== MATERIAL FOR THE TASK ==
%%

(* ===== verification/OptExample.v ===== *)
(** * Optimised and inlined: examples

    A runtime whose operations all fail, a function with a pair that is only
    read on both ways of a branch, and callees that are spliced. *)

From stdpp Require Import base numbers gmap list relations fin_sets.
From Stdlib Require Import ZArith Strings.Byte.
From S2P Require Import Prelude RaftTypes Float64 Text Rir RirValues RirSem RirFacts Opt OptFacts Ssa OptScan RirRuns OptCons OptRegion OptPipeline Inline InlineFacts.

Local Open Scope crab_scope.
Local Open Scope N_scope.

(** ** A runtime *)

(** Every operation fails and leaves the memory as it is. *)
#[local] Instance failing : Runtime Empty_set unit := {|
  other_refs := λ x : Empty_set, match x return gset loc with end;
  rest_refs := λ _, ∅;
  operation := λ _ _ h e o h' e', o = None ∧ h' = h ∧ e' = e |}.

#[local] Instance failing_laws : RuntimeLaws Empty_set unit.
Proof.
  split; cbn.
  - intros i args h e o h' e' Hs _ (-> & -> & ->). by split_and!.
  - intros i args h k e o h' e' Hk _ _ (-> & -> & ->). by exists h.
  - intros i args h k e o h2 e' _ _ _ _ (-> & -> & ->). done.
Qed.

Lemma empty_safe : safe (∅ : gmap loc (val Empty_set * val Empty_set)) ().
Proof. split; [apply map_Forall_empty | set_solver]. Qed.

(** ** A pair on two ways *)

Definition block (id : BlockId) (insts : list Inst.t) (t : Term) : Block := MkBlock id [] insts t.

(** [(if (pair? p) (car p) (cdr p))] with [p] the pair of the two arguments, and a
    block that is never reached. *)
Definition branching : Function :=
  (function_new (lit "f")) <| fn_params := [(0, Ty.Any); (1, Ty.Any)] |>
    <| fn_blocks := [block 0 [Inst.Cons 2 0 0 1 0; Inst.PairP 3 2] (Branch 3 1 2 []);
                     block 1 [Inst.Car 4 2] (Return 4); block 2 [Inst.Cdr 5 2] (Return 5);
                     block 3 [Inst.LoadConst 6 (Const.Fixnum 2); Inst.Add 7 6 6] (Return 7)] |>.

Definition branching_avail (id : BlockId) : gset Value :=
  if decide (id = 0) then {[0; 1]} else {[0; 1; 2; 3]}.

Lemma branching_ssa : ssa branching branching_avail.
Proof. apply ssa_check_sound. vm_compute. reflexivity. Qed.

(** Without the pair. *)
Definition branching_scalar : Function :=
  branching <| fn_blocks := [block 0 [Inst.Move 2 0; Inst.LoadConst 3 (Const.Boolean true)] (Branch 3 1 2 []);
                     block 1 [Inst.Move 4 0] (Return 4); block 2 [Inst.Move 5 1] (Return 5);
                     block 3 [Inst.LoadConst 6 (Const.Fixnum 2); Inst.Add 7 6 6] (Return 7)] |>.

Lemma scalar_replace_cons_correct_witness :
  scalar_replace_cons branching = Some (branching_scalar, 1%nat) ∧
  ∃ g n, scalar_replace_cons branching = Some (g, n) ∧ preserves (X := Empty_set) (E := unit) branching g ∧
    (∃ avail', ssa g avail') ∧ length (sites branching) = (length (sites g) + n)%nat ∧
    if fully_covered branching
    then n = 0%nat → g = branching ∧ ∀ s, is_site branching s → ¬ only_read branching (cs_bi s) (cs_ii s) (cs_dst s)
    else g = branching ∧ n = 0%nat.
Proof. split; [vm_compute; reflexivity |]. apply (scalar_replace_cons_correct branching branching_avail), branching_ssa. Defined.

Lemma branching_no_region j n d a ct b dt : inst_at branching j n ≠ Some (Inst.ConsRegion d a ct b dt).
Proof. by destruct j as [|[|[|[|j]]]], n as [|[|[|n]]]. Qed.

Lemma escape_to_region_correct_witness :
  (snd <$> promote_non_escaping_cons branching) = Some 1%nat ∧ fully_covered branching = true ∧
  NoDup (definitions branching) ∧ (∀ j n d a ct b dt, inst_at branching j n ≠ Some (Inst.ConsRegion d a ct b dt)) ∧
  ∃ g ps, promote_non_escaping_cons branching = Some (g, length ps) ∧ NoDup ps ∧
    (∀ j n, (j, n) ∈ ps ↔ fully_covered branching = true ∧
       ∃ d a ct b dt, inst_at branching j n = Some (Inst.Cons d a ct b dt) ∧ only_read branching j n d) ∧
    same_frame branching g ∧
    (∀ j n i, inst_at branching j n = Some i → inst_at g j n = Some (if decide ((j, n) ∈ ps) then in_a_region i else i)) ∧
    preserves (X := Empty_set) (E := unit) branching g ∧
    (NoDup (definitions branching) →
     (∀ j n d a ct b dt, inst_at branching j n ≠ Some (Inst.ConsRegion d a ct b dt)) →
     ∀ args (h : gmap loc (val Empty_set * val Empty_set)) (e : unit) c, safe h e → Forall (inside h) args →
       runs g args h e c → region_dead c).
Proof.
  split; [vm_compute; reflexivity |]. split; [vm_compute; reflexivity |].
  split; [exact (ssa_once _ _ branching_ssa) |]. split; [exact branching_no_region |].
  apply (escape_to_region_correct branching).
Defined.

(** [(begin (string-upcase a) (if (pair? p) (car p) (cdr p)))]: the walker does
    not know the first instruction, the passes that fold and drop blocks do. *)
Definition upcasing : Function :=
  branching <| fn_blocks := [block 0 [Inst.StringUpcase 8 0; Inst.Cons 2 0 0 1 0; Inst.PairP 3 2] (Branch 3 1 2 []);
                     block 1 [Inst.Car 4 2] (Return 4); block 2 [Inst.Cdr 5 2] (Return 5);
                     block 3 [Inst.LoadConst 6 (Const.Fixnum 2); Inst.Add 7 6 6] (Return 7)] |>.

Definition upcasing_avail (id : BlockId) : gset Value :=
  if decide (id = 0) then {[0; 1]} else {[0; 1; 2; 3; 8]}.

Lemma upcasing_ssa : ssa upcasing upcasing_avail.
Proof. apply ssa_check_sound. vm_compute. reflexivity. Qed.

Definition some_passes : list bytes := [lit "dead-block-elim"; lit "constant-fold"].

Lemma pipeline_preserves_witness :
  fully_covered upcasing = false ∧
  (∃ g, run_active_pipeline builtins [lit "scalar-replace-cons"] some_passes branching = Some g ∧
     preserves (X := Empty_set) (E := unit) branching g ∧ ∃ avail', ssa g avail') ∧
  ∃ g, run_active_pipeline builtins [lit "scalar-replace-cons"] some_passes upcasing = Some g ∧
    preserves (X := Empty_set) (E := unit) upcasing g ∧ ∃ avail', ssa g avail'.
Proof.
  split; [vm_compute; reflexivity |]. split.
  - apply (pipeline_preserves branching branching_avail [lit "scalar-replace-cons"] some_passes), branching_ssa.
  - apply (pipeline_preserves upcasing upcasing_avail [lit "scalar-replace-cons"] some_passes), upcasing_ssa.
Defined.

(** The block that is never reached is gone, and the pair with it where the
    walker covers the function. *)
Example pipeline_result :
  run_active_pipeline builtins [lit "scalar-replace-cons"] some_passes branching =
    Some (branching <| fn_blocks := take 3 (fn_blocks branching_scalar) |>) ∧
  run_active_pipeline builtins [lit "scalar-replace-cons"] some_passes upcasing =
    Some (upcasing <| fn_blocks := take 3 (fn_blocks upcasing) |>).
Proof. split; vm_compute; reflexivity. Qed.

(** ** Inlining *)

(** One more than the product of the arguments: every destination is known. *)
Definition plus_leaf : Function :=
  (function_new (lit "g")) <| fn_params := [(0, Ty.Fixnum); (1, Ty.Fixnum)] |>
    <| fn_blocks := [block 0 [Inst.Mul 2 0 1; Inst.LoadConst 3 (Const.Fixnum 1); Inst.Add 4 2 3] (Return 4)] |>.

(** [(modulo (quotient a b) b)]: no destination is known. *)
Definition modulo_leaf : Function :=
  (function_new (lit "q")) <| fn_params := [(0, Ty.Fixnum); (1, Ty.Fixnum)] |>
    <| fn_blocks := [block 0 [Inst.Quotient 2 0 1; Inst.Modulo 3 2 1] (Return 3)] |>.

Definition leaf_avail (id : BlockId) : gset Value := {[0; 1]}.

Definition leaf_block (f : Function) : Block := default (block 0 [] (Return 0)) (fn_blocks f !! 0%nat).

Lemma plus_leaf_leaf : leaf plus_leaf (leaf_block plus_leaf) leaf_avail.
Proof. split; try done. apply ssa_check_sound. vm_compute. reflexivity. Qed.

Definition plus_metadata : InlineMetadata := MkMetadata 3 1 4 0 0 4.

(** The caller calls it with its values 10 and 11, and has used the numbers below
    20. *)
Definition caller_state : @state Empty_set unit := MkState {[10 := VFix 6; 11 := VFix 7]} ∅ () ∅.

Lemma splice_runs_callee_witness :
  splice_single_block [] plus_leaf plus_metadata (MkSplice [10; 11] 20 0) =
    Some ([Inst.Mul 20 10 11; Inst.LoadConst 21 (Const.Fixnum 1); Inst.Add 22 20 21], 22) ∧
  ∃ body res, splice_single_block [] plus_leaf plus_metadata (MkSplice [10; 11] 20 0) = Some ([] ++ body, res) ∧
    (∀ c, runs plus_leaf [VFix 6; VFix 7] (st_pairs caller_state) (st_rest caller_state) c →
       ∃ ok s', execs body caller_state ok s' ∧ spliced 20 caller_state res c ok s') ∧
    (∀ ok s', execs body caller_state ok s' →
       ∃ c, runs plus_leaf [VFix 6; VFix 7] (st_pairs caller_state) (st_rest caller_state) c ∧
            spliced 20 caller_state res c ok s').
Proof.
  split; [vm_compute; reflexivity |].
  refine (splice_runs_callee plus_leaf (leaf_block plus_leaf) leaf_avail plus_metadata [10; 11] 20 plus_leaf_leaf _ _ _ _
            [] caller_state [VFix 6; VFix 7] _).
  - vm_compute. reflexivity.
  - reflexivity.
  - intros a Ha. rewrite !elem_of_cons in Ha. destruct Ha as [->|[->|Ha%elem_of_nil]]; [lia | lia | done].
  - assert (Forall (λ v, v - 2 + 20 ≤ u32_max) (definitions plus_leaf)) as HF.
    { apply (bool_decide_unpack (Forall (λ v, v - 2 + 20 ≤ u32_max) (definitions plus_leaf))). vm_compute. exact I. }
    intros v Hv. rewrite Forall_forall in HF. by apply (HF v Hv).
  - vm_compute. reflexivity.
Defined.

Lemma modulo_leaf_leaf : leaf modulo_leaf (leaf_block modulo_leaf) leaf_avail.
Proof. split; try done. apply ssa_check_sound. vm_compute. reflexivity. Qed.

(** The analyser has seen the parameters only. *)
Definition modulo_metadata : InlineMetadata := MkMetadata 2 1 1 0 0 3.

Definition modulo_spliced : list Inst.t := [Inst.Quotient 20 10 11; Inst.Modulo 21 20 11].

%%

== WORK REQUIRED ==
Include the first line of the listing, the line with "#[local] Instance failing : Runtime", and every line between them, each repeated exactly, and output only those.

== REPLY ==
(* ===== verification/OptExample.v ===== *)
(** * Optimised and inlined: examples

    A runtime whose operations all fail, a function with a pair that is only
    read on both ways of a branch, and callees that are spliced. *)

From stdpp Require Import base numbers gmap list relations fin_sets.
From Stdlib Require Import ZArith Strings.Byte.
From S2P Require Import Prelude RaftTypes Float64 Text Rir RirValues RirSem RirFacts Opt OptFacts Ssa OptScan RirRuns OptCons OptRegion OptPipeline Inline InlineFacts.

Local Open Scope crab_scope.
Local Open Scope N_scope.

(** ** A runtime *)

(** Every operation fails and leaves the memory as it is. *)
#[local] Instance failing : Runtime Empty_set unit := {|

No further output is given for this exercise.